YOUR INSTRUCTIONS. Every line below between the one holding "Proof. intros (Hp" and the one holding "Proof. intros (_ & _ & Hs) Ht.", inclusive, should be copied exactly, and no other line.

Collected data entries:
== == ==

(* ===== verification/ProcDemo.v ===== *)
(** * A concrete process system

    [Ledger] implements the interface of ProcSpec.v by a list of the resources
    handed out.  The theorems about the process system are applied to it, and
    the routines are run on it. *)

From S2P Require Import Prelude Spinlock Mem Riscv Kalloc Vm Proc ProcSpec ProcLife ProcInv ProcSystem ProcLocks ProcBoot.
Import Spinlock.

Module Ledger.

(** The next handle to give out, and the resources held. *)
Record ledger := mkLedger { lg_next : Z; lg_held : list token }.

Fixpoint drop1 (t : token) (l : list token) : list token :=
  match l with
  | [] => []
  | x :: l => if token_eq_dec x t then l else x :: drop1 t l
  end.

Lemma drop1_perm t L l : l ≡ₚ t :: L -> drop1 t l ≡ₚ L.
Proof.
  revert L; induction l as [|x l IH]; intros L Hp; [by apply Permutation_nil_cons in Hp|]. cbn.
  destruct (token_eq_dec x t) as [->|Hne]; [by apply Permutation_cons_inv in Hp|].
  assert (Hx : x ∈ L).
  { assert (x ∈ t :: L) as Hx by (rewrite <-Hp; left). apply elem_of_cons in Hx as [->|]; done. }
  apply elem_of_Permutation in Hx as [L' HL]. rewrite HL. apply perm_skip, IH.
  rewrite HL in Hp. rewrite (perm_swap x t) in Hp. by apply Permutation_cons_inv in Hp.
Qed.

Definition take_new (mk : Z -> token) : M ledger Z :=
  fun l => Ok (lg_next l) (mkLedger (lg_next l + 1) (mk (lg_next l) :: lg_held l)).
Definition give (t : token) : M ledger unit := modify (fun l => mkLedger (lg_next l) (drop1 t (lg_held l))).
Definition have (t : token) : M ledger unit := modify (fun l => mkLedger (lg_next l) (t :: lg_held l)).

#[global] Instance ledger_env : ProcEnv ledger := {
  env_kalloc := take_new TF;
  env_kfree pa := give (TF pa);
  env_proc_pagetable _ := take_new (fun pt => PT pt 0);
  env_proc_freepagetable pt sz := give (PT pt sz);
  env_uvmfirst pt _ := give (PT pt 0) ;; have (PT pt PGSIZE);
  env_uvmalloc pt oldsz newsz _ :=
    if newsz <? 2 ^ 40 then give (PT pt oldsz) ;; have (PT pt newsz) ;; ret newsz else ret 0;
  env_uvmdealloc pt oldsz newsz :=
    if oldsz <=? newsz then ret oldsz else give (PT pt oldsz) ;; have (PT pt newsz) ;; ret newsz;
  env_uvmcopy _ new sz := give (PT new 0) ;; have (PT new sz) ;; ret 0;
  env_copyout _ dst _ := ret (if dst <? 4096 then 0 else -1);
  env_copyin _ _ _ := ret None;
  env_kwrite _ _ := ret tt;
  env_kread _ _ := ret [];
  env_tf_copy _ _ := ret tt;
  env_tf_set _ _ _ := ret tt;
  env_filedup f := have (FD f) ;; ret f;
  env_fileclose f := give (FD f);
  env_idup ip := have (CWD ip) ;; ret ip;
  env_iput ip := give (CWD ip);
  env_namei _ := take_new CWD
}.

(** Memory sizes stay in range, handles are not null. *)
Definition sized (t : token) : Prop := match t with PT _ sz => 0 <= sz < 2 ^ 40 | _ => True end.
Definition lg_owns (l : ledger) (L : list token) : Prop := lg_held l ≡ₚ L /\ 0 < lg_next l /\ Forall sized L.

Lemma own_take l L mk : lg_owns l L -> sized (mk (lg_next l)) ->
  wp (take_new mk) l (fun r l' => r <> 0 /\ lg_owns l' (mk r :: L)).
Proof.
  intros (Hp & Hn & Hs) Hm. unfold wp, take_new, lg_owns. cbn. split_and!; [lia|by rewrite Hp|lia|by constructor].
Qed.

Lemma own_give l L t : lg_owns l (t :: L) -> wp (give t) l (fun _ l' => lg_owns l' L).
Proof.
  intros (Hp & Hn & Hs). apply wp_modify. split_and!; [by apply drop1_perm|done|by inversion Hs].
Qed.

Lemma own_have l L t : lg_owns l L -> sized t -> wp (have t) l (fun _ l' => lg_owns l' (t :: L)).
Proof. intros (Hp & Hn & Hs) Ht. apply wp_modify. split_and!; cbn; [by rewrite Hp|done|by constructor]. Qed.

Lemma own_change l L t t' : lg_owns l (t :: L) -> sized t' -> wp (give t ;; have t') l (fun _ l' => lg_owns l' (t' :: L)).
Proof. intros Ho Ht. wp_step. eapply wp_mono; [by apply own_give|]. intros [] l1 Ho1. by apply own_have. Qed.

Lemma own_head l t L : lg_owns l (t :: L) -> sized t.
Proof. intros (_ & _ & Hs). by inversion Hs. Qed.

Lemma own_elem l t L : lg_owns l L -> t ∈ L -> sized t.
Proof. intros (_ & _ & Hs) Ht. rewrite list.Forall_forall in Hs. by apply Hs. Qed.

Lemma own_perm l L L' : L ≡ₚ L' -> lg_owns l L -> lg_owns l L'.
Proof. intros HL (Hp & Hn & Hs). split_and!; [by rewrite <-HL|done|by rewrite <-HL]. Qed.

#[global] Instance ledger_laws : ProcEnvLaws ledger.
Proof.
  refine {| owns := lg_owns |}.
  - apply own_perm.
  - intros w L Ho. eapply wp_mono; [by apply own_take|]. cbn. intros r w'. tauto.
  - intros w L pa. apply own_give.
  - intros w L tf Ho _. eapply wp_mono; [by apply (own_take _ L (fun pt => PT pt 0))|]. cbn. intros r w'. tauto.
  - intros w L pt sz. apply own_give.
  - intros w L old new sz Ho. cbn [env_uvmcopy ledger_env].
    assert (Ho' : lg_owns w (PT new 0 :: PT old sz :: L)) by (eapply own_perm; [apply perm_swap|done]).
    pose proof (own_head _ _ _ Ho) as Hsz. wp_step. eapply wp_mono; [by apply own_give|]. intros [] w1 Ho1.
    wp_step. eapply wp_mono; [by apply (own_have _ (PT old sz :: L) (PT new sz))|]. intros [] w2 Ho2. wp_step. left. split; [done|].
    eapply own_perm; [apply perm_swap|done].
  - intros w L pt sz n Ho Hn. cbn [env_uvmalloc ledger_env]. pose proof (own_head _ _ _ Ho) as Hsz. cbn in Hsz.
    rewrite u64_small by lia. wp_step.
    + bool_simpl. wp_step. eapply wp_mono; [by apply own_give|]. intros [] w1 Ho1. wp_step.
      eapply wp_mono; [apply (own_have _ L (PT pt (sz + n))); [done|cbn; lia]|]. intros [] w2 Ho2. wp_step. right. split_and!; [done|lia|done].
    + wp_step. by left.
  - intros w L pt sz n Ho Hn. cbn [env_uvmdealloc ledger_env]. pose proof (own_head _ _ _ Ho) as Hsz. cbn in Hsz.
    destruct (Z.ltb_spec (sz + n) 0) as [Hneg|Hpos].
    + replace (u64 (sz + n)) with (sz + n + 2 ^ 64) by (unfold u64; rewrite <-(Z_mod_plus_full _ 1), Z.mod_small; lia).
      rewrite (proj2 (Z.leb_le _ _)) by lia. wp_step. done.
    + rewrite u64_small by lia. rewrite (proj2 (Z.leb_gt _ _)) by lia. wp_step. eapply wp_mono; [by apply own_give|]. intros [] w1 Ho1.
      wp_step. eapply wp_mono; [apply (own_have _ L (PT pt (sz + n))); [done|cbn; lia]|]. intros [] w2 Ho2. wp_step. done.
  - intros w L pt sz dst bs Ho. cbn [env_copyout ledger_env]. wp_step. split; [|done]. destruct (dst <? 4096); auto.
  - intros w L dst src Ho _ _. by apply wp_ret.
  - intros w L tf off v Ho _ _. by apply wp_ret.
  - intros w L f Ho Hf. cbn [env_filedup ledger_env]. wp_step. eapply wp_mono; [by apply own_have|]. intros [] w1 Ho1. by wp_step.
  - intros w L f. apply own_give.
  - intros w L ip Ho Hf. cbn [env_idup ledger_env]. wp_step. eapply wp_mono; [by apply own_have|]. intros [] w1 Ho1. by wp_step.
  - intros w L ip. apply own_give.
Defined.

Definition start : ledger := mkLedger 1 [].
Definition hart0 : hart := mkHart 0 0 0.

Lemma hart0_ok : lvl hart0 0.
Proof. split; [split_and!|]; done. Qed.
Lemma start_empty : owns start [].
Proof. split_and!; done. Qed.
Lemma start_mem : wp (allocproc 0 0x80001000) (after_procinit hart0 start) (fun r _ => r <> None).
Proof. vm_compute. discriminate. Qed.
Lemma start_first w L pt : owns w (PT pt 0 :: L) -> wp (env_uvmfirst pt initcode) w (fun _ w' => owns w' (PT pt PGSIZE :: L)).
Proof. intros Ho. by apply own_change. Qed.
Lemma start_root w L : owns w L -> wp (env_namei "/") w (fun ip w' => ip <> 0 /\ owns w' (CWD ip :: L)).
Proof. intros Ho. by apply own_take. Qed.

Definition PB : Z := 0x80010000.

(** *** Init running on CPU 1 *)

(** The final state of a run that returns. *)
Definition final {S A} (m : M S A) (s : S) : S := match m s with Ok _ s' => s' | _ => s end.

Lemma wp_final {S A} (m : M S A) s (P : S -> Prop) : wp m s (fun _ s' => P s') -> P (final m s).
Proof. unfold wp, final. by destruct (m s). Qed.

Definition sys0 : gstate ledger := after_boot 2 hart0 (final (boot 0x80001000 0) (before_boot hart0 start)).
Definition sys1 : gstate ledger :=
  store 1 (final (run_op PB 0x80001000 1 (OpSwitch 0 0 RForkret)) (load sys0 hart0 None)) sys0.
Definition hart1 : hart := match g_cpus sys1 !! 1%nat with Some (h, _) => h | None => hart0 end.

Lemma sys0_ok : gok sys0.
Proof.
  apply (wp_final _ _ (fun s => gok (after_boot 2 hart0 s))).
  apply (wp_boot 0x80001000 0 hart0 start hart0_ok start_empty start_mem start_first start_root 2).
Qed.

Lemma sys1_ok : gok sys1.
Proof.
  apply (wp_final _ _ (fun s => gok (store 1 s sys0))). apply (op_switch PB 0x80001000 sys0 1); [apply sys0_ok|done|].
  unfold NPROC. lia.
Qed.

Lemma sys1_cpu : g_cpus sys1 !! 1%nat = Some (hart1, Some 0).
Proof. vm_compute. reflexivity. Qed.

Definition init1 : proc := match g_procs sys1 !! 0%nat with Some p => p | None => zero_proc end.


(** Init forks on CPU 1, and its child runs on CPU 0 and exits with status 7. *)
Definition after (c : nat) (op : kop) (g : gstate ledger) : gstate ledger :=
  match g_cpus g !! c with
  | Some (h, cur) => store c (final (run_op PB 0x80001000 (Z.of_nat c) op) (load g h cur)) g
  | None => g
  end.
Definition sys2 : gstate ledger := after 1 OpFork sys1.
Definition sys3 : gstate ledger := after 0 (OpSwitch 1 0 RForkret) sys2.
Definition sys4 : gstate ledger := after 0 (OpExit 7) sys3.

Lemma after_ok g c h cur op : gok g -> g_cpus g !! c = Some (h, cur) -> enabled g cur op -> gok (after c op g).
Proof.
  intros Hg Hc He. unfold after. rewrite Hc. apply (wp_final _ _ (fun s => gok (store c s g))). by apply (op_ok PB 0x80001000 g c h cur op).
Qed.

Definition cpu_of (g : gstate ledger) (c : nat) : hart * option Z := default (hart0, None) (g_cpus g !! c).

Lemma sys4_ok : gok sys4.
Proof.
  apply (after_ok _ 0 (fst (cpu_of sys3 0)) (Some 1)); [|vm_compute; reflexivity|vm_compute; discriminate].
  apply (after_ok _ 0 (fst (cpu_of sys2 0)) None); [|vm_compute; reflexivity|cbn; unfold NPROC; lia].
  apply (after_ok _ 1 hart1 (Some 0)); [exact sys1_ok|exact sys1_cpu|vm_compute; reflexivity].
Qed.

Lemma ledger_copyout pt dst bs (w w' : ledger) rc : env_copyout pt dst bs w = Ok rc w' -> rc = if dst <? 4096 then 0 else -1.
Proof. cbn. by intros [= <-]. Qed.

Definition hart4 : hart := fst (cpu_of sys4 1).
Definition init4 : proc := default zero_proc (g_procs sys4 !! 0%nat).
Definition child4 : proc := default zero_proc (g_procs sys4 !! 1%nat).

(** Init has the status 7 copied to address 100, and gets the child's id; at
    address 8192 the copy fails. *)
Lemma wait_reaps_witness :
  wp (wait 1 PB 100) (load sys4 hart4 (Some 0)) (fun r s' => r = inr 2 /\ procs s' = <[1%nat := freed child4]> (g_procs sys4)) /\
  wp (wait 1 PB 8192) (load sys4 hart4 (Some 0)) (fun r s' => r = inr (-1) /\ procs s' = g_procs sys4) /\
  p_xstate child4 = 7.
Proof.
  assert (E1 : list_find (exited_child 0) (g_procs sys4) = Some (1%nat, child4)) by (vm_compute; reflexivity).
  assert (Hc : g_cpus sys4 !! 1%nat = Some (hart4, Some 0)) by (vm_compute; reflexivity).
  assert (Hp : g_procs sys4 !! Z.to_nat 0 = Some init4) by (vm_compute; reflexivity).
  assert (Ep : p_pid child4 = 2) by (vm_compute; reflexivity).
  split; [|split].
  - eapply wp_mono; [apply (wait_reaps PB sys4 1 hart4 0 init4 100 sys4_ok Hc Hp)|]. intros r s' Hw. rewrite E1 in Hw. change (100 =? 0) with false in Hw. cbv iota in Hw.
    destruct Hw as (rc & w & E & Hw). apply ledger_copyout in E as ->. change (100 <? 4096) with true in Hw. cbv iota in Hw. change (0 <? 0) with false in Hw. rewrite Ep in Hw. exact Hw.
  - eapply wp_mono; [apply (wait_reaps PB sys4 1 hart4 0 init4 8192 sys4_ok Hc Hp)|]. intros r s' Hw. rewrite E1 in Hw. change (8192 =? 0) with false in Hw. cbv iota in Hw.
    destruct Hw as (rc & w & E & Hw). apply ledger_copyout in E as ->. change (8192 <? 4096) with false in Hw. cbv iota in Hw. change (-1 <? 0) with true in Hw. cbv iota in Hw.
    destruct Hw as (H1 & H2 & _). split; [exact H1|exact H2].
  - vm_compute. reflexivity.
Defined.

(** *** Two CPUs *)

#[local] Instance ledger_locks : EnvLocks (W := ledger).
Proof. intros A m w n w' Hc. destruct Hc; cbn; unfold take_new, give, have, bind, gets, modify, ret; intros E; repeat (case_match; simplify_eq); discriminate. Qed.

(** CPU 0 holds pid_lock, or wait_lock, while init on CPU 1 makes a call. *)
Definition pid_busy : kstate ledger := put pid_lock_lens (lock_taken 0 (initlock "nextpid")) (load sys1 hart1 (Some 0)).
Definition wait_busy : kstate ledger := put wait_lock_lens (lock_taken 0 (initlock "wait_lock")) (load sys1 hart1 (Some 0)).
Definition spun {S A} (m : M S A) (s : S) : S := match m s with Spin _ s' => s' | _ => s end.

Lemma pid_busy_quiet : quiet 1 pid_busy.
Proof. apply quietb_ok. vm_compute. reflexivity. Qed.
Lemma wait_busy_quiet : quiet 1 wait_busy.
Proof. apply quietb_ok. vm_compute. reflexivity. Qed.
Lemma pid_busy_spins : run_op PB 0x80001000 1 OpFork pid_busy = Spin "nextpid" (spun (run_op PB 0x80001000 1 OpFork) pid_busy).
Proof. vm_compute. reflexivity. Qed.
Lemma wait_busy_spins : run_op PB 0x80001000 1 OpFork wait_busy = Spin "wait_lock" (spun (run_op PB 0x80001000 1 OpFork) wait_busy).
Proof. vm_compute. reflexivity. Qed.

Lemma pid_busy_foreign : foreign 1 pid_busy LPid.
Proof. exists (lock_taken 0 (initlock "nextpid")). split; [reflexivity|]. split; [discriminate|reflexivity]. Qed.



(** *** kill(0) *)

(** Entry 1 is free; the run of kill(0) and fork() there. *)
Definition poison : M (kstate ledger) (Z * kstate ledger * Z) :=
  let! r := kill 1 0 in let! s := gets id in let! pid := fork 1 0x80001000 in ret (r, s, pid).
Definition entry1 : proc := default zero_proc (g_procs sys1 !! 1%nat).

Lemma kill_zero_poisons_witness :
  wp poison (load sys1 hart1 (Some 0)) (fun a s' =>
    a.1.1 = 0 /\ procs a.1.2 = <[1%nat := set_killed 1 entry1]> (g_procs sys1) /\
    (a.2 = -1 \/ a.2 = 2 /\ exists q, procs s' !! 1%nat = Some q /\ p_pid q = 2 /\ p_state q = RUNNABLE /\ p_killed q = 1)) /\
  (exists s s', poison (load sys1 hart1 (Some 0)) = Ok (0, s, 2) s').
Proof.
  assert (E1 : list_find (fun p => p_state p = UNUSED) (g_procs sys1) = Some (1%nat, entry1)) by (vm_compute; reflexivity).
  split.
  - eapply wp_mono; [apply (kill_zero_poisons PB 0x80001000 sys1 1 hart1 0 init1 1 entry1 sys1_ok sys1_cpu); [vm_compute; reflexivity|vm_compute; reflexivity|exact E1]|].
    intros [[r s] pid] s' (-> & Hs & Hp). cbn [fst snd]. split; [reflexivity|]. split; [exact Hs|].
    destruct Hp as [->|(-> & q & H1 & H2 & H3 & _ & H4)]; [left; reflexivity|right]. split; [vm_compute; reflexivity|]. exists q. split; [exact H1|]. split; [rewrite H2; vm_compute; reflexivity|]. split; [exact H3|exact H4].
  - exists (final (kill 1 0) (load sys1 hart1 (Some 0))), (final poison (load sys1 hart1 (Some 0))). vm_compute. reflexivity.
Defined.

End Ledger.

== == ==

FINAL ANSWER.
Proof. intros (Hp & Hn & Hs) Ht. apply wp_modify. split_and!; cbn; [by rewrite Hp|done|by constructor]. Qed.

Lemma own_change l L t t' : lg_owns l (t :: L) -> sized t' -> wp (give t ;; have t') l (fun _ l' => lg_owns l' (t' :: L)).
Proof. intros Ho Ht. wp_step. eapply wp_mono; [by apply own_give|]. intros [] l1 Ho1. by apply own_have. Qed.

Lemma own_head l t L : lg_owns l (t :: L) -> sized t.
Proof. intros (_ & _ & Hs). by inversion Hs. Qed.

Lemma own_elem l t L : lg_owns l L -> t ∈ L -> sized t.
Proof. intros (_ & _ & Hs) Ht. rewrite list.Forall_forall in Hs. by apply Hs. Qed.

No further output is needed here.